With the passage of the CARES Act in March, a federal moratorium on evictions was put in place for properties with federally backed mortgages and tenants receiving government housing assistance, provisions that cover roughly 30 per cent of rental units in the US, according to the Urban Institute.

But those protections expired on 24 July. The president's order does not revive the federal moratorium.

The National Low Income Housing Coalition has called the order an "empty shell of promises to renters."

His order "does nothing to prevent evictions and homelessness and acts only to mislead renters into believing that they are protected when they are not," the organisation said in a statement.

"This executive order is reckless and harmful, offering false hope and risking increased confusion and chaos at a time when renters need assurance that they will not be kicked out of their homes during a pandemic," it said.

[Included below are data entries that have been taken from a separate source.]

(* ===== verification/KString.v ===== *)
(** kernel/string.c on a memory.  A pointer that is only read is a view, the
    function from offsets to the bytes it points at. *)

From S2P Require Import Prelude Outcome Mem.

Definition view (m : memory) (p : Z) : Z -> Z := fun i => load8 m (p + i).
Definition list_view (l : list Z) : Z -> Z := fun i => u8 (default 0 (l !! Z.to_nat i)).

(** void *memset(void *dst, int c, uint n) *)
Fixpoint memset_loop (n : nat) (i : Z) (dst c : Z) (m : memory) : memory :=
  match n with
  | O => m
  | S n' => memset_loop n' (i + 1) dst c (store8 m (dst + i) c)
  end.
Definition memset (m : memory) (dst c n : Z) : memory := memset_loop (Z.to_nat n) 0 dst c m.

(** int memcmp(const void *v1, const void *v2, uint n) *)
Fixpoint memcmp_loop (n : nat) (s1 s2 : Z -> Z) (i : Z) : Z :=
  match n with
  | O => 0
  | S n' => if negb (s1 i =? s2 i) then s1 i - s2 i else memcmp_loop n' s1 s2 (i + 1)
  end.
Definition memcmp (v1 v2 : Z -> Z) (n : Z) : Z := memcmp_loop (Z.to_nat n) v1 v2 0.

(** void *memmove(void *dst, const void *src, uint n) *)
Fixpoint move_down (n : nat) (m : memory) (d s : Z) : memory :=
  match n with
  | O => m
  | S n' => move_down n' (store8 m (d - 1) (load8 m (s - 1))) (d - 1) (s - 1)
  end.
Fixpoint move_up (n : nat) (m : memory) (d s : Z) : memory :=
  match n with
  | O => m
  | S n' => move_up n' (store8 m d (load8 m s)) (d + 1) (s + 1)
  end.
Definition memmove (m : memory) (dst src n : Z) : memory :=
  if n =? 0 then m
  else if (src <? dst) && (dst <? src + n)
  then move_down (Z.to_nat n) m (dst + n) (src + n)
  else move_up (Z.to_nat n) m dst src.

(** void *memcpy(void *dst, const void *src, uint n) *)
Definition memcpy (m : memory) (dst src n : Z) : memory := memmove m dst src n.

(** int strncmp(const char *p, const char *q, uint n) *)
Fixpoint strncmp_loop (n : nat) (p q : Z -> Z) (i : Z) : Z :=
  match n with
  | O => 0
  | S n' =>
      if truthy (p i) && (p i =? q i) then strncmp_loop n' p q (i + 1)
      else u8 (p i) - u8 (q i)
  end.
Definition strncmp (p q : Z -> Z) (n : nat) : Z := strncmp_loop n p q 0.

(** char *strncpy(char *s, const char *t, int n) *)
Fixpoint strncpy_pad (n : nat) (m : memory) (s : Z) : memory :=
  match n with
  | O => m
  | S n' => strncpy_pad n' (store8 m s 0) (s + 1)
  end.
Fixpoint strncpy_loop (n : nat) (m : memory) (s : Z) (t : Z -> Z) (i : Z) : memory :=
  match n with
  | O => m
  | S n' =>
      let m' := store8 m s (t i) in
      if truthy (t i) then strncpy_loop n' m' (s + 1) t (i + 1)
      else strncpy_pad n' m' (s + 1)
  end.
Definition strncpy (m : memory) (s : Z) (t : Z -> Z) (n : Z) : memory :=
  strncpy_loop (Z.to_nat n) m s t 0.

(** char *safestrcpy(char *s, const char *t, int n) *)
Fixpoint safestrcpy_loop (n : nat) (m : memory) (s : Z) (t : Z -> Z) (i : Z) : memory :=
  match n with
  | O => store8 m s 0
  | S n' =>
      let m' := store8 m s (t i) in
      if truthy (t i) then safestrcpy_loop n' m' (s + 1) t (i + 1) else store8 m' (s + 1) 0
  end.
Definition safestrcpy (m : memory) (s : Z) (t : Z -> Z) (n : Z) : memory :=
  if n <=? 0 then m else safestrcpy_loop (Z.to_nat (n - 1)) m s t 0.

(** int strlen(const char *s) *)
Fixpoint strlen_loop (f : nat) (s : Z -> Z) (n : Z) : option Z :=
  match f with
  | O => None
  | S f' => if truthy (s n) then strlen_loop f' s (n + 1) else Some n
  end.
Definition strlen `{Fuel} (s : Z -> Z) : option Z := strlen_loop fuel s 0.

#[global] Arguments memset : simpl never.
#[global] Arguments memmove : simpl never.

(** ** What the loops compute *)

Lemma memset_loop_spec n i dst c m b :
  load8 (memset_loop n i dst c m) b =
  if decide (dst + i <= b < dst + i + Z.of_nat n) then u8 c else load8 m b.
Proof.
  revert i m. induction n as [|n IH]; intros i m; cbn [memset_loop].
  { rewrite decide_False; [done|lia]. }
  rewrite IH, load8_store8. repeat case_decide; try done; lia.
Qed.

Lemma memset_spec m dst c n b :
  0 <= n ->
  load8 (memset m dst c n) b = if decide (dst <= b < dst + n) then u8 c else load8 m b.
Proof.
  intros Hn. unfold memset. rewrite memset_loop_spec.
  rewrite Z.add_0_r, Z2Nat.id by done. done.
Qed.

Lemma memcmp_loop_spec n s1 s2 i :
  memcmp_loop n s1 s2 i = 0 <-> (forall k, i <= k < i + Z.of_nat n -> s1 k = s2 k).
Proof.
  revert i. induction n as [|n IH]; intros i; cbn [memcmp_loop].
  { split; [|done]. intros _ k Hk. lia. }
  destruct (Z.eqb_spec (s1 i) (s2 i)) as [He|Hne]; cbn [negb].
  - rewrite IH. split; intros H k Hk; [|apply H; lia].
    destruct (decide (k = i)) as [->|]; [done|]. apply H. lia.
  - split; [lia|]. intros H. specialize (H i). lia.
Qed.

Lemma move_down_spec n m d s b :
  s < d ->
  load8 (move_down n m d s) b =
  if decide (d - Z.of_nat n <= b < d) then load8 m (b - d + s) else load8 m b.
Proof.
  revert m d s. induction n as [|n IH]; intros m d s H; cbn [move_down].
  { rewrite decide_False; [done|lia]. }
  rewrite IH by lia. rewrite !load8_store8.
  destruct (decide (d - 1 = b)) as [<-|].
  - rewrite (decide_False (P := d - 1 - Z.of_nat n <= d - 1 < d - 1)) by lia.
    rewrite decide_True by lia. replace (d - 1 - d + s) with (s - 1) by lia.
    apply u8_small, load8_range.
  - destruct (decide (d - 1 - Z.of_nat n <= b < d - 1)).
    + rewrite decide_False, decide_True by lia. f_equal. lia.
    + rewrite decide_False by lia. done.
Qed.

Lemma move_up_spec n m d s b :
  d <= s \/ s + Z.of_nat n <= d ->
  load8 (move_up n m d s) b =
  if decide (d <= b < d + Z.of_nat n) then load8 m (b - d + s) else load8 m b.
Proof.
  revert m d s. induction n as [|n IH]; intros m d s H; cbn [move_up].
  { rewrite decide_False; [done|lia]. }
  rewrite IH by lia. rewrite !load8_store8.
  destruct (decide (d = b)) as [<-|].
  - rewrite (decide_False (P := d + 1 <= d < d + 1 + Z.of_nat n)) by lia.
    rewrite decide_True by lia. rewrite Z.sub_diag, Z.add_0_l. apply u8_small, load8_range.
  - destruct (decide (d + 1 <= b < d + 1 + Z.of_nat n)).
    + rewrite decide_False, decide_True by lia. f_equal. lia.
    + rewrite decide_False by lia. done.
Qed.

(** memmove copies the source as it was before the call, however the two
    regions overlap, and writes nothing else. *)
Lemma memmove_spec m dst src n b :
  0 <= n ->
  load8 (memmove m dst src n) b =
  if decide (dst <= b < dst + n) then load8 m (src + (b - dst)) else load8 m b.
Proof.
  intros Hn. unfold memmove. destruct (Z.eqb_spec n 0) as [->|].
  { rewrite decide_False; [done|lia]. }
  destruct (Z.ltb_spec src dst); destruct (Z.ltb_spec dst (src + n)); cbn [andb].
  - rewrite move_down_spec by lia. rewrite Z2Nat.id by done.
    replace (dst + n - n) with dst by lia. case_decide; [|done]. f_equal. lia.
  - rewrite move_up_spec by lia. rewrite Z2Nat.id by done.
    case_decide; [|done]. f_equal. lia.
  - rewrite move_up_spec by lia. rewrite Z2Nat.id by done.
    case_decide; [|done]. f_equal. lia.
  - rewrite move_up_spec by lia. rewrite Z2Nat.id by done.
    case_decide; [|done]. f_equal. lia.
Qed.

Lemma load_bytes_memmove m dst src n :
  load_bytes (memmove m dst src (Z.of_nat n)) dst n = load_bytes m src n.
Proof.
  apply list_eq. intros i. destruct (decide (i < n)%nat) as [Hi|Hi].
  - rewrite !load_bytes_lookup by done. f_equal. rewrite memmove_spec by lia.
    rewrite decide_True by lia. f_equal. lia.
  - rewrite !lookup_ge_None_2; [done| |]; rewrite length_load_bytes; lia.
Qed.

(** Byte ranges on views. *)
Definition byte_view (p : Z -> Z) : Prop := forall i, 0 <= p i < 2 ^ 8.

Lemma byte_view_view m p : byte_view (view m p).
Proof. intros i. apply load8_range. Qed.
Lemma byte_view_list l : byte_view (list_view l).
Proof. intros i. apply u8_range. Qed.

(** The bytes a NUL-terminated comparison or copy looks at: position [k] is
    reached when no NUL stands before it. *)
Definition before_nul (p : Z -> Z) (k : Z) : Prop := forall j, 0 <= j < k -> p j <> 0.

Lemma strncmp_loop_spec n p q i :
  byte_view p -> byte_view q ->
  (strncmp_loop n p q i = 0 <->
   forall k, i <= k < i + Z.of_nat n -> (forall j, i <= j < k -> p j <> 0) -> p k = q k).
Proof.
  intros Hp Hq. revert i. induction n as [|n IH]; intros i; cbn [strncmp_loop].
  { split; [|done]. intros _ k Hk. lia. }
  rewrite !u8_small by auto.
  destruct (truthy (p i)) eqn:Ht; cbn [andb].
  - apply truthy_true in Ht. destruct (Z.eqb_spec (p i) (q i)) as [He|Hne].
    + rewrite IH. split; intros H k Hk Hj.
      * destruct (decide (k = i)) as [->|]; [done|]. apply H; [lia|]. intros; apply Hj; lia.
      * apply H; [lia|]. intros j Hj'. destruct (decide (j = i)) as [->|]; [done|]. apply Hj. lia.
    + split; [lia|]. intros H. specialize (H i ltac:(lia) ltac:(lia)). lia.
  - apply truthy_false in Ht. split.
    + intros He k Hk Hj. destruct (decide (k = i)) as [->|]; [lia|].
      exfalso. apply (Hj i); [lia|done].
    + intros H. specialize (H i ltac:(lia) ltac:(lia)). lia.
Qed.

(** strncmp returns 0 exactly when the two strings agree up to and including
    the first NUL of the first, within [n] characters. *)
Lemma strncmp_zero n p q :
  byte_view p -> byte_view q ->
  (strncmp p q n = 0 <-> forall k, 0 <= k < Z.of_nat n -> before_nul p k -> p k = q k).
Proof. intros Hp Hq. unfold strncmp. rewrite strncmp_loop_spec by done. done. Qed.

Lemma strncpy_pad_spec n m s b :
  load8 (strncpy_pad n m s) b =
  if decide (s <= b < s + Z.of_nat n) then 0 else load8 m b.
Proof.
  revert m s. induction n as [|n IH]; intros m s; cbn [strncpy_pad].
  { rewrite decide_False; [done|lia]. }
  rewrite IH, load8_store8. repeat case_decide; try lia; done.
Qed.

(** The [n] bytes strncpy stores for [t] from index [i]. *)
Fixpoint padded (n : nat) (t : Z -> Z) (i : Z) : list Z :=
  match n with
  | O => []
  | S n' => if truthy (t i) then t i :: padded n' t (i + 1) else replicate (S n') 0
  end.

Lemma length_padded n t i : length (padded n t i) = n.
Proof.
  revert i. induction n as [|n IH]; intros i; [done|]. cbn [padded].
  destruct (truthy (t i)); cbn; [by rewrite IH|by rewrite length_replicate].
Qed.

Lemma strncpy_pad_eq n m s : strncpy_pad n m s = store_bytes m s (replicate n 0).
Proof. revert m s. induction n as [|n IH]; intros m s; [done|]. cbn. apply IH. Qed.

Lemma strncpy_loop_eq n m s t i : strncpy_loop n m s t i = store_bytes m s (padded n t i).
Proof.
  revert m s i. induction n as [|n IH]; intros m s i; [done|].
  cbn [strncpy_loop padded]. destruct (truthy (t i)) eqn:Ht.
  - cbn [store_bytes]. apply IH.
  - apply truthy_false in Ht. rewrite Ht, strncpy_pad_eq. done.
Qed.

(** Before the first NUL the padded copy has the source's bytes. *)
Lemma padded_before n t i k :
  (k < n)%nat -> (forall j, i <= j <= i + Z.of_nat k -> t j <> 0) ->
  padded n t i !! k = Some (t (i + Z.of_nat k)).
Proof.
  revert i k. induction n as [|n IH]; intros i k Hk Hnz; [lia|]. cbn [padded].
  rewrite (proj2 (truthy_true (t i))) by (apply Hnz; lia).
  destruct k as [|k]; cbn [lookup list_lookup]; [by rewrite Z.add_0_r|].
  change (padded n t (i + 1) !! k = Some (t (i + Z.of_nat (S k)))).
  rewrite IH; [do 2 f_equal; lia|lia|]. intros j Hj. apply Hnz. lia.
Qed.

(** From the first NUL on it has zeros. *)
Lemma padded_after n t i k :
  (k < n)%nat -> (exists j, i <= j <= i + Z.of_nat k /\ t j = 0) ->
  padded n t i !! k = Some 0.
Proof.
  revert i k. induction n as [|n IH]; intros i k Hk (j & Hj & Hz); [lia|]. cbn [padded].
  destruct (truthy (t i)) eqn:Ht.
  - apply truthy_true in Ht. assert (j <> i) by congruence.
    destruct k as [|k]; [lia|]. cbn. apply IH; [lia|]. exists j. split; [lia|done].
  - by apply lookup_replicate_2.
Qed.

(** strncpy fills exactly [n] bytes: the string, then zeros. *)
Lemma strncpy_spec m s t n b :
  0 <= n ->
  load8 (strncpy m s t n) b =
  if decide (s <= b < s + n)
  then u8 (default 0 (padded (Z.to_nat n) t 0 !! Z.to_nat (b - s))) else load8 m b.
Proof.
  intros Hn. unfold strncpy. rewrite strncpy_loop_eq, load8_store_bytes, length_padded.
  by rewrite Z2Nat.id.
Qed.

(** safestrcpy writes inside its buffer and always leaves a NUL in it. *)
Lemma safestrcpy_loop_out n m s t i b :
  b < s \/ s + Z.of_nat n < b -> load8 (safestrcpy_loop n m s t i) b = load8 m b.
Proof.
  revert m s i. induction n as [|n IH]; intros m s i H; cbn [safestrcpy_loop].
  { apply load8_store8_ne. lia. }
  destruct (truthy (t i)).
  - rewrite IH by lia. apply load8_store8_ne. lia.
  - rewrite !load8_store8_ne by lia. done.
Qed.

Lemma safestrcpy_loop_nul n m s t i :
  byte_view t ->
  exists k, 0 <= k <= Z.of_nat n /\
    load8 (safestrcpy_loop n m s t i) (s + k) = 0 /\
    (forall j, 0 <= j < k -> load8 (safestrcpy_loop n m s t i) (s + j) = t (i + j) /\ t (i + j) <> 0) /\
    (k < Z.of_nat n -> t (i + k) = 0).
Proof.
  intros Hb. revert m s i. induction n as [|n IH]; intros m s i; cbn [safestrcpy_loop].
  { exists 0. rewrite Z.add_0_r, load8_store8_eq. split_and!; try lia; try done; intros; lia. }
  destruct (truthy (t i)) eqn:Ht.
  - destruct (IH (store8 m s (t i)) (s + 1) (i + 1)) as (k & Hk & Hz & Hpre & Hend).
    exists (k + 1). split; [lia|]. split; [by replace (s + (k + 1)) with (s + 1 + k) by lia|].
    split.
    + intros j Hj. destruct (decide (j = 0)) as [->|].
      * rewrite !Z.add_0_r. rewrite safestrcpy_loop_out by lia.
        rewrite load8_store8_eq, u8_small by auto. split; [done|]. by apply truthy_true.
      * destruct (Hpre (j - 1) ltac:(lia)) as [Hl Hn].
        replace (s + 1 + (j - 1)) with (s + j) in Hl by lia.
        replace (i + 1 + (j - 1)) with (i + j) in * by lia. done.
    + intros Hlt. replace (i + (k + 1)) with (i + 1 + k) by lia. apply Hend. lia.
  - apply truthy_false in Ht. exists 0. rewrite !Z.add_0_r.
    rewrite load8_store8_ne by lia. rewrite load8_store8_eq, Ht.
    split_and!; try lia; try done; intros; lia.
Qed.

Lemma strlen_loop_spec f s n k :
  strlen_loop f s n = Some k <->
  n <= k < n + Z.of_nat f /\ s k = 0 /\ (forall j, n <= j < k -> s j <> 0).
Proof.
  revert n. induction f as [|f IH]; intros n; cbn [strlen_loop].
  { split; [done|lia]. }
  destruct (truthy (s n)) eqn:Ht.
  - apply truthy_true in Ht. rewrite IH. split; intros (H1 & H2 & H3).
    + split; [lia|]. split; [done|]. intros j Hj. destruct (decide (j = n)) as [->|]; [done|].
      apply H3. lia.
    + assert (k <> n) by congruence. split; [lia|]. split; [done|]. intros; apply H3; lia.
  - apply truthy_false in Ht. split.
    + intros [= <-]. split; [lia|]. split; [done|]. intros; lia.
    + intros (H1 & H2 & H3). destruct (decide (k = n)) as [->|]; [done|].
      exfalso. apply (H3 n); [lia|done].
Qed.

#[global] Opaque memset memmove strncpy safestrcpy.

Housing organisations predict as many as 40 million renters could be at risk of eviction by the end of 2020 without any significant relief, as the US endures double-digit unemployment, a worrying Covid-19 infection rate and rising deaths. Tenants organisations and housing groups have resisted local efforts to re-open eviction courts with a "cancel rent" mantra, as lawmakers wrestle with legislatures to prevent landlords from removing tenants due to nonpayment.

The Lincoln Project also targeted the president's failure to prevent evictions, pointing to stalled efforts from Senate Republicans and the White House to extend $600 a week in additional federal unemployment benefits, which expired at the end of July.

House Democrats passed two measures with up to $100 billion for rental assistance, but the Republican-dominated Senate has not agreed to take up the legislation.

The National Low Income Housing Coalition has urged the president to work with Congress to put in place a national moratorium on all evictions with at least $100 billion in emergency rental assistance and housing vouchers, and another $11.5 billion for emergency resources for people experiencing homelessness.

"Without a significant and sustained federal intervention, America will experience an increase in homelessness the likes of which we haven't seen since the Great Depression," the organisation's president Diane Yentel said. "Allowing tens of millions of people to lose their homes during a pandemic is cruel and senseless."